Diabetes Details 4: Embarrassing Pump Mishaps
Help please! I need a small device I can use to make the “bleep” sound of censored swearing. I’m hoping to do a reading of “The Creature in Your Neighborhood” at my book launch next week, but there’s one scene that wouldn’t be appropriate without the bleeping. Any ideas on a device that might work?
#
I debated whether to share this one, but I decided what the heck. My ego can take it, and everyone can use a laugh on Monday mornings, right?
My insulin pump is a pager-sized device which contains a plastic vial of insulin. It sends out a low base dose of insulin, and I can program it to deliver more as needed for meals and adjustments. That vial is connected to a tube, which goes to a small catheter in the belly (or wherever else you stick it.)
Photo from Minimed (this is not Jim’s belly):
I use the 43″ tubing, which gives me plenty of … um … maneuvering room when changing clothes, etc. Extra tubing gets tucked in, and life is good about 98% of the time.
Last week I had a 2% night. I was getting changed for bed, and the tubing got tangled with my pants. I didn’t realize this until it was too late, and the pants/tubing mess was tugging the catheter and sticker on my belly.
I couldn’t straighten up without ripping the catheter out. (And there’s a sentence you don’t read every day.) I tried to yank the pants back up, but they were binding my knees, and I started to fall.
Graceful as ever, I turned the fall into a hop. My other foot came down square on the edge of the laundry basket, wrenching my little toe. At this point, some primitive self-preservation instinct in my brain screamed Just surrender to the inevitable before you destroy half the bedroom hopping about like a one-legged kangaroo on an LSD trip!
I fell. There was an earth-shattering kaboom. My wife rushed out thinking … okay, I don’t know what she was thinking as she saw me sprawled on the floor, pants at the ankles, rugburn on one knee, still doubled over to protect the pump tubing, and clutching my throbbing toe. I don’t want to know. At least she was kind enough not to laugh too hard after she saw I was okay.

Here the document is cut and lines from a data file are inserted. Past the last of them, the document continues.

(** ** The ring of an opened interface *)

Lemma init_tx_ring_ok n : forall i bus desc, 0 <= i -> i + Z.of_nat n <= Z.of_nat (length desc) ->
  0 <= bus -> bus + DMA_PACKET_SIZE * Z.of_nat n < 2 ^ 64 ->
  exists desc', init_tx_ring n i bus desc = Some desc' /\ length desc' = length desc /\
    forall j d, 0 <= j -> getz desc j = Some d -> exists d', getz desc' j = Some d' /\
      next_lo d' = next_lo d /\ next_hi d' = next_hi d /\ (j < i -> d' = d) /\
      (i <= j < i + Z.of_nat n ->
         src_addr_hi d' * 2 ^ 32 + src_addr_lo d' = bus + DMA_PACKET_SIZE * (j - i)).
Proof.
  induction n as [| n IH]; intros i bus desc Hi Hl Hb He; cbn [init_tx_ring].
  - exists desc. split; [done |]. split; [done |]. intros j d Hj Hd. exists d. split_and!; try done. lia.
  - destruct (getz_in desc i) as [d0 Hd0]; [lia |]. rewrite Hd0. cbn [mbind option_bind].
    rewrite (setz_get _ _ _ _ Hd0). cbn [mbind option_bind].
    unfold DMA_PACKET_SIZE in *. rewrite (u64_small (bus + 2048)) by (unfold is_u64; lia).
    destruct (dma_halves bus) as (Hlo & Hhi & Hsum); [unfold is_u64; lia |].
    rewrite (u32_small _ Hlo), (u32_small _ Hhi).
    set (d1 := mkDesc _ _ _ _ _ _ _ _).
    destruct (IH (i + 1) (bus + 2048) (<[Z.to_nat i := d1]> desc)) as (desc' & E & L & Hd');
      [lia | rewrite length_insert; lia | lia | lia |].
    exists desc'. split; [done |]. split; [by rewrite L, length_insert |]. intros j d Hj Hd.
    destruct (decide (j = i)) as [-> | Hne].
    + rewrite Hd0 in Hd. injection Hd as <-.
      destruct (Hd' i d1) as (d' & G & _ & _ & Hkeep & _); [lia | |].
      { rewrite (getz_insert _ _ _ _ _ Hd0) by lia. by rewrite decide_True. }
      rewrite (Hkeep ltac:(lia)) in G. exists d1. split_and!; try done; [lia |].
      intros _. cbn [src_addr_hi src_addr_lo d1]. rewrite Hsum. lia.
    + destruct (Hd' j d Hj) as (d' & G & N1 & N2 & Hkeep & Hsrc).
      { rewrite (getz_insert _ _ _ _ _ Hd0) by lia. by rewrite decide_False. }
      exists d'. split_and!; try done; [intros; apply Hkeep; lia |].
      intros Hr. rewrite Hsrc by lia. lia.
Qed.

(** The memory [engine_alloc_resource] gives a transmit engine, at rest. *)
Definition tx_allocated (e : xdma_engine) : Prop :=
  exists desc bufs, e_desc e = Some desc /\ tx_buff e = Some bufs /\
    1024 <= Z.of_nat (length desc) /\ 1024 <= Z.of_nat (length bufs) /\
    Forall (fun b => Z.of_nat (length b) = DMA_PACKET_SIZE) bufs /\
    e_dir (e_config e) = DMA_TO_DEVICE /\ e_running e = false /\
    Z.land (e_shutdown e) ENGINE_SHUTDOWN_REQUEST = 0 /\
    0 <= e_desc_bus (e_config e) /\ e_desc_bus (e_config e) + SIZEOF_XDMA_DESC * 1024 < 2 ^ 64 /\
    0 <= tx_buff_bus (e_config e) /\ tx_buff_bus (e_config e) + DMA_PACKET_SIZE * 1024 < 2 ^ 64.

(** Setting up the descriptors of a transmit engine and its ring, as
    [ax_net_open] does. *)
Definition open_tx_engine (kzalloc : bool) (dma_alloc : Z -> option (list xdma_desc * Z)) (flag : Z)
    (e : xdma_engine) : option xdma_engine :=
  e ← xdma_desc_setup false kzalloc dma_alloc e flag; init_tx_engine e.

Lemma tx_open_ok e flag kzalloc dma_alloc : tx_allocated e -> transfer_ready e flag kzalloc ->
  exists e', open_tx_engine kzalloc dma_alloc flag e = Some e' /\ e_config e' = e_config e /\
    chan_ok e' (mkTxList 1 0 0) [] [].
Proof.
  intros Ha Ht. pose proof Ha as (desc & bufs & Ed & Eb & Hd & Hbl & Hbufs & _ & Hr & Hs & B0 & B1 & B2 & B3).
  destruct (xdma_desc_setup_ok e flag kzalloc dma_alloc desc) as
    (t & desc1 & E & E6 & E7 & E8 & E9 & E10); [by unfold desc_allocated | done |].
  unfold open_tx_engine. rewrite E. cbn [mbind option_bind]. unfold init_tx_engine.
  cbn [e_desc set_e_transfer set_e_desc e_config mbind option_bind].
  destruct (init_tx_ring_ok (Z.to_nat TX_DESC_NUM) 0 (tx_buff_bus (e_config e)) desc1)
    as (desc2 & R1 & R2 & R3); [lia | unfold TX_DESC_NUM, RX_DESC_NUM; lia | done
                               | unfold TX_DESC_NUM, RX_DESC_NUM; lia |].
  rewrite R1. cbn [mbind option_bind]. eexists. split; [reflexivity |]. split; [done |].
  split; cbn [idle cur cur_pkt_count length]; try done; try lia.
  exists t. split_and!; try done; [| by rewrite E8]. split; try done.
  - by rewrite E7.
  - by left.
  - exists desc2, bufs. split; [done |]. split; [done |]. intros i Hi.
    destruct (E10 i Hi) as (d & Hdi & Hlink). destruct (R3 i d ltac:(lia) Hdi) as (d' & G & N1 & N2 & _ & N3).
    destruct (getz_in bufs i) as [b Hb]; [lia |]. exists d', b. split_and!; try done.
    split; [| split].
    + rewrite Forall_lookup in Hbufs. rewrite getz_nonneg in Hb by lia. by eapply Hbufs.
    + cbn. rewrite N3 by (unfold TX_DESC_NUM, RX_DESC_NUM; lia). f_equal. lia.
    + intros N511 N1023. rewrite (proj2 (Z.eqb_neq i 511)), (proj2 (Z.eqb_neq i 1023)) in Hlink by done.
      cbn [orb] in Hlink. destruct Hlink as [_ Hlink]. unfold linked in *. by rewrite N1, N2.
Qed.

(** Opening the interface makes a ring that is ready to transmit: whatever
    the descriptor memory held before, after [xdma_desc_setup] and the ring
    set-up of [ax_net_open] the channel, with its list reset, is idle and empty
    and satisfies the transmission invariant. *)
Theorem tx_open_ready e flag kzalloc dma_alloc : tx_allocated e -> transfer_ready e flag kzalloc ->
  exists e', open_tx_engine kzalloc dma_alloc flag e = Some e' /\ e_config e' = e_config e /\
    chan_ok e' (mkTxList 1 0 0) [] [].
Proof. apply tx_open_ok. Qed.

(** ** A concrete interface *)

Definition demo_config : engine_config :=
  mkConfig MAGIC_ENGINE 0 1 0x0 0x4000 DMA_TO_DEVICE true 1 1 64 0xF83E1E 0x10000 0 0 0x100000.

Definition demo_engine : xdma_engine :=
  mkEngine demo_config 0 false 0 0 None (Some (replicate (Z.to_nat 1024) (mkDesc 0 0 0 0 0 0 0 0)))
    None None (Some (replicate (Z.to_nat 1024) (replicate (Z.to_nat 2048) 0))).

Definition opened : xdma_engine :=
  default demo_engine (open_tx_engine true (fun _ => None) 0 demo_engine).

Definition demo_nic : nic :=
  mkNic [opened; opened] [mkTxList 1 0 0; mkTxList 1 0 0] 0 false ∅ [] false 0x2000 3.

Definition empty_chan : chan := mkChan [] [] [].

Lemma demo_allocated : tx_allocated demo_engine.
Proof.
  exists (replicate (Z.to_nat 1024) (mkDesc 0 0 0 0 0 0 0 0)), (replicate (Z.to_nat 1024) (replicate (Z.to_nat 2048) 0)).
  rewrite !length_replicate. split_and!; try done. by apply Forall_replicate.
Qed.

Lemma opened_ok : chan_ok opened (mkTxList 1 0 0) [] [].
Proof.
  unfold opened.
  destruct (tx_open_ok demo_engine 0 true (fun _ => None) demo_allocated (or_introl (conj eq_refl eq_refl)))
    as (e' & -> & _ & Hok). exact Hok.
Qed.
(** A transition and its outcome, which may be a fault.  A frame comes only while
    the engine runs and its entry has been consumed: the device does not look,
    and would overwrite an entry still waiting.  The status the interrupt handler
    reads tells whether the engine has stopped.  Between transitions the device
    may change in any way that leaves the capture FIFO below the fuel. *)
Inductive rx_step : rx_sys -> rx_label -> outcome rx_sys -> Prop :=
| rx_step_frame y result bufs descs t d r r' b result' bufs' f :
    cyclic_result (x_c2h (y_nic y)) = Some result -> rx_buff (x_c2h (y_nic y)) = Some bufs ->
    e_desc (x_c2h (y_nic y)) = Some descs -> e_transfer (x_c2h (y_nic y)) = Some t ->
    h_run (y_hw y) = true ->
    getz descs (h_next (y_hw y)) = Some d ->
    getz result (h_next (y_hw y)) = Some r -> res_valid r = false ->
    rx_fits cfg junk f ->
    res_valid r' = true -> r_length r' = Z.of_nat (length f) ->
    take (length f) b = f -> Z.of_nat (length b) = DMA_PACKET_SIZE ->
    setz result (h_next (y_hw y)) r' = Some result' -> setz bufs (h_next (y_hw y)) b = Some bufs' ->
    rx_step y LFrame (Ok (mkRxSys
      (set_x_c2h (mkEngine (e_config (x_c2h (y_nic y))) (e_shutdown (x_c2h (y_nic y)))
         (e_running (x_c2h (y_nic y))) (e_desc_dequeued (x_c2h (y_nic y))) (e_status (x_c2h (y_nic y)))
         (e_transfer (x_c2h (y_nic y))) (e_desc (x_c2h (y_nic y))) (Some result') (Some bufs')
         (tx_buff (x_c2h (y_nic y)))) (y_nic y))
      (hw_advance (t_desc_bus t) d (y_hw y)) (y_received y ++ [f])))
| rx_step_irq y t d r d' l :
    e_transfer (x_c2h (y_nic y)) = Some t ->
    xdma_channel_C2H_irq (y_nic y) d = (r, d', l) ->
    (forall isr count, head (loads_of (reg (x_c2h (y_nic y)) ENG_STATUS) l) = Some isr ->
       head (loads_of (reg (x_c2h (y_nic y)) ENG_COMPLETED_DESC_COUNT) l) = Some count ->
       list_ended isr count = negb (h_run (y_hw y))) ->
    rx_step y LIrq match r with
                   | Ok x => Ok (mkRxSys x (hw_stores (x_c2h (y_nic y)) (t_desc_bus t) l (y_hw y)) (y_received y))
                   | Trap => Trap
                   | NoFuel => NoFuel
                   end
| rx_step_poll y budget d r d' l :
    (length (fifo Rx d) < fuel)%nat -> 0 <= budget ->
    ax_net_poll cfg fuel ts junk budget (y_nic y) d = (r, d', l) ->
    rx_step y (LPoll budget) match r with
                             | Ok (x, _) => Ok (mkRxSys x (y_hw y) (y_received y))
                             | Trap => Trap
                             | NoFuel => NoFuel
                             end.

Grace? Dignity? I used to have these things, once upon a time.
This is the sort of thing they don’t warn you about when they’re teaching you how to use your insulin pump.
Steve Buchheit
September 28, 2009 @ 10:30 am
If you’re not tied to the “beep” noise, you could get a boat/air horn (there’s cheapies at Wal-Mart), or Staples used to sell their “Easy” button which claims “That was Easy!” when you hit it (big red button, good for visual giggles). There’s always the laptop plus MP3 sound effect ( a little more cumbersome, but could work). Or one of those “dog training clickers.” If I remember the “bleep” is a standard sine wave sound, I’m sure some little toy uses it for feedback or error report (digital watch, stop watch, etc), but it might be low so if you’re not mic’ed it might not be loud enough. You could also get a standard bicycle horn with bulb ala Harpo Marx (or even the bell).
Jim C. Hines
September 28, 2009 @ 10:35 am
Thanks for the suggestions! The air horn might be a bit much for a reading inside the bookstore, but it would definitely draw attention 🙂
Jaym Gates
September 30, 2009 @ 11:17 am
At least your wife didn’t take a picture and threaten blackmail…
I can sympathize so much with mishaps like that. My grandfather has Type 1 diabetes, and it pretty much ruled our lives before all this fancy new stuff started coming out. Because no family vacation is complete without a mad search of luggage for the missing insulin, followed by frantic visits to the two drug stores in Death Valley, followed by insulin reaction. Nope!
Jim C. Hines
September 30, 2009 @ 3:15 pm
Oof. I did that once on a trip up north. Brought the insulin and the pump, but not the inserter, which meant I couldn’t change the thing out. This led to an emergency trip to the hospital and pharmacy, trying to get long-acting insulin and syringes to get through the next few days.
Great way to spend a vacation, isn’t it?